- [TO DO] Exact reproduction required: the lines below from the line with "v6_source_addr : Z;" to the line with "Ipv4Header) (payload : IpPayload)", both ends included, and no others.

(Beginning of MATERIAL FOR THIS TASK)

(* ===== verification/Etherparse.v ===== *)
(** The packet slicer of the [etherparse] crate, as [common/packet.rs] and
    [common/convert/packet.rs] see it: the parts of a sliced packet they read,
    and that slices are pieces of the octets they were made from. *)

From Stdlib Require Import ZArith Lia Strings.Byte.
From stdpp Require Import base tactics numbers list.
From S2P Require Import Prelude.
#[local] Open Scope Z_scope.

(** A contiguous piece of octets: what a Rust slice of them is. *)
Definition slice_of (s b : bytes) : Prop := exists pre post, b = pre ++ s ++ post.

Lemma slice_of_refl b : slice_of b b.
Proof. exists [], []. by rewrite app_nil_r. Qed.

Lemma slice_of_trans a b c : slice_of a b -> slice_of b c -> slice_of a c.
Proof.
  intros (p & q & ->) (p' & q' & ->). exists (p' ++ p), (q ++ q'). by rewrite <- !app_assoc.
Qed.

Lemma slice_of_drop n b : slice_of (drop n b) b.
Proof. exists (take n b), []. by rewrite app_nil_r, take_drop. Qed.

Lemma slice_of_suffix a b : slice_of b (a ++ b).
Proof. exists a, []. by rewrite app_nil_r. Qed.

Record Ethernet2Header := mkEthernet2 {
  eth_source : bytes;
  eth_destination : bytes;
  eth_ether_type : Z;
}.

(** Only an Ethernet II header is looked into. *)
Inductive LinkSlice := Ethernet2 (h : Ethernet2Header) | OtherLink.

Record SingleVlanHeader := mkVlan { vlan_id : Z; vlan_ether_type : Z }.

Inductive VlanHeader := Single (h : SingleVlanHeader) | Double (outer inner : SingleVlanHeader).

Record EtherPayload := mkEtherPayload { ep_ether_type : Z; ep_payload : bytes }.

Record IpPayload := mkIpPayload {
  ip_number : Z;
  ip_fragmented : bool;
  ip_incomplete : bool;
  ip_bytes : bytes;
}.

(** An IPv4 header, with the checksum it should have. *)
Record Ipv4Header := mkIpv4Header {
  v4_source_addr : Z;
  v4_destination_addr : Z;
  v4_protocol : Z;
  v4_dcp : Z;
  v4_ecn : Z;
  v4_ttl : Z;
  v4_identification : Z;
  v4_fragments_offset : Z;
  v4_header_checksum : Z;
  v4_calc_header_checksum : Z;
  v4_total_len : Z;
}.

Record Ipv6Header := mkIpv6Header {
  v6_source_addr : Z;
  v6_destination_addr : Z;
  v6_traffic_class : Z;
  v6_hop_limit : Z;
  v6_flow_label : Z;
  v6_payload_length : Z;
}.

Inductive Ipv6ExtensionSlice := Fragment (fragment_offset : Z) | OtherExtension.

Inductive LaxNetSlice :=
  | Ipv4 (header : Ipv4Header) (payload : IpPayload)
  | Ipv6 (header : Ipv6Header) (extensions : list Ipv6ExtensionSlice) (payload : IpPayload)
  | Arp.

Record TcpSlice := mkTcp {
  tcp_source_port : Z;
  tcp_destination_port : Z;
  tcp_ns : bool; tcp_cwr : bool; tcp_ece : bool; tcp_urg : bool; tcp_ack : bool;
  tcp_psh : bool; tcp_rst : bool; tcp_syn : bool; tcp_fin : bool;
}.

Record UdpSlice := mkUdp {
  udp_source_port : Z;
  udp_destination_port : Z;
  udp_length : Z;
  udp_payload : bytes;
}.

Record IcmpSlice := mkIcmp { type_u8 : Z; code_u8 : Z }.

Inductive TransportSlice :=
  | Tcp (s : TcpSlice)
  | Udp (s : UdpSlice)
  | Icmpv4 (s : IcmpSlice)
  | Icmpv6 (s : IcmpSlice).

Class Etherparse := {
  LaxSlicedPacket : Type;
  from_ethernet : bytes -> option LaxSlicedPacket;
  from_ip : bytes -> option LaxSlicedPacket;
  from_ether_type : Z -> bytes -> LaxSlicedPacket;

  link : LaxSlicedPacket -> option LinkSlice;
  vlan : LaxSlicedPacket -> option VlanHeader;
  net : LaxSlicedPacket -> option LaxNetSlice;
  transport : LaxSlicedPacket -> option TransportSlice;
  ether_payload : LaxSlicedPacket -> option EtherPayload;
  ip_payload : LaxSlicedPacket -> option IpPayload;

  TcpSlice_from_slice : bytes -> option TcpSlice;
  UdpSlice_from_slice_lax : bytes -> option UdpSlice;
  Icmpv4Slice_from_slice : bytes -> option IcmpSlice;
  Icmpv6Slice_from_slice : bytes -> option IcmpSlice;

  (* the octets a packet was sliced from *)
  sliced_from : LaxSlicedPacket -> bytes;
  from_ethernet_law : forall b s, from_ethernet b = Some s -> sliced_from s = b;
  from_ip_law : forall b s, from_ip b = Some s -> sliced_from s = b;
  from_ether_type_law : forall t b, sliced_from (from_ether_type t b) = b;
  ether_payload_law : forall s p, ether_payload s = Some p -> slice_of p.(ep_payload) (sliced_from s);
  ip_payload_law : forall s p, ip_payload s = Some p -> slice_of p.(ip_bytes) (sliced_from s);
  udp_payload_law : forall s u,
    transport s = Some (Udp u) -> slice_of u.(udp_payload) (sliced_from s);
  (* the payload of a packet is that of its network layer *)
  net_payload_law : forall s,
    match net s with
    | Some (Ipv4 _ p) | Some (Ipv6 _ _ p) => ip_payload s = Some p
    | _ => True
    end;
  (* a packet sliced from its IP header has no link layer, a frame has *)
  from_ethernet_link : forall b s, from_ethernet b = Some s -> is_Some (link s);
  from_ip_link : forall b s, from_ip b = Some s -> link s = None;
}.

(End of MATERIAL FOR THIS TASK)

- [OUTPUT BELOW]
  v6_source_addr : Z;
  v6_destination_addr : Z;
  v6_traffic_class : Z;
  v6_hop_limit : Z;
  v6_flow_label : Z;
  v6_payload_length : Z;
}.

Inductive Ipv6ExtensionSlice := Fragment (fragment_offset : Z) | OtherExtension.

Inductive LaxNetSlice :=
  | Ipv4 (header : Ipv4Header) (payload : IpPayload)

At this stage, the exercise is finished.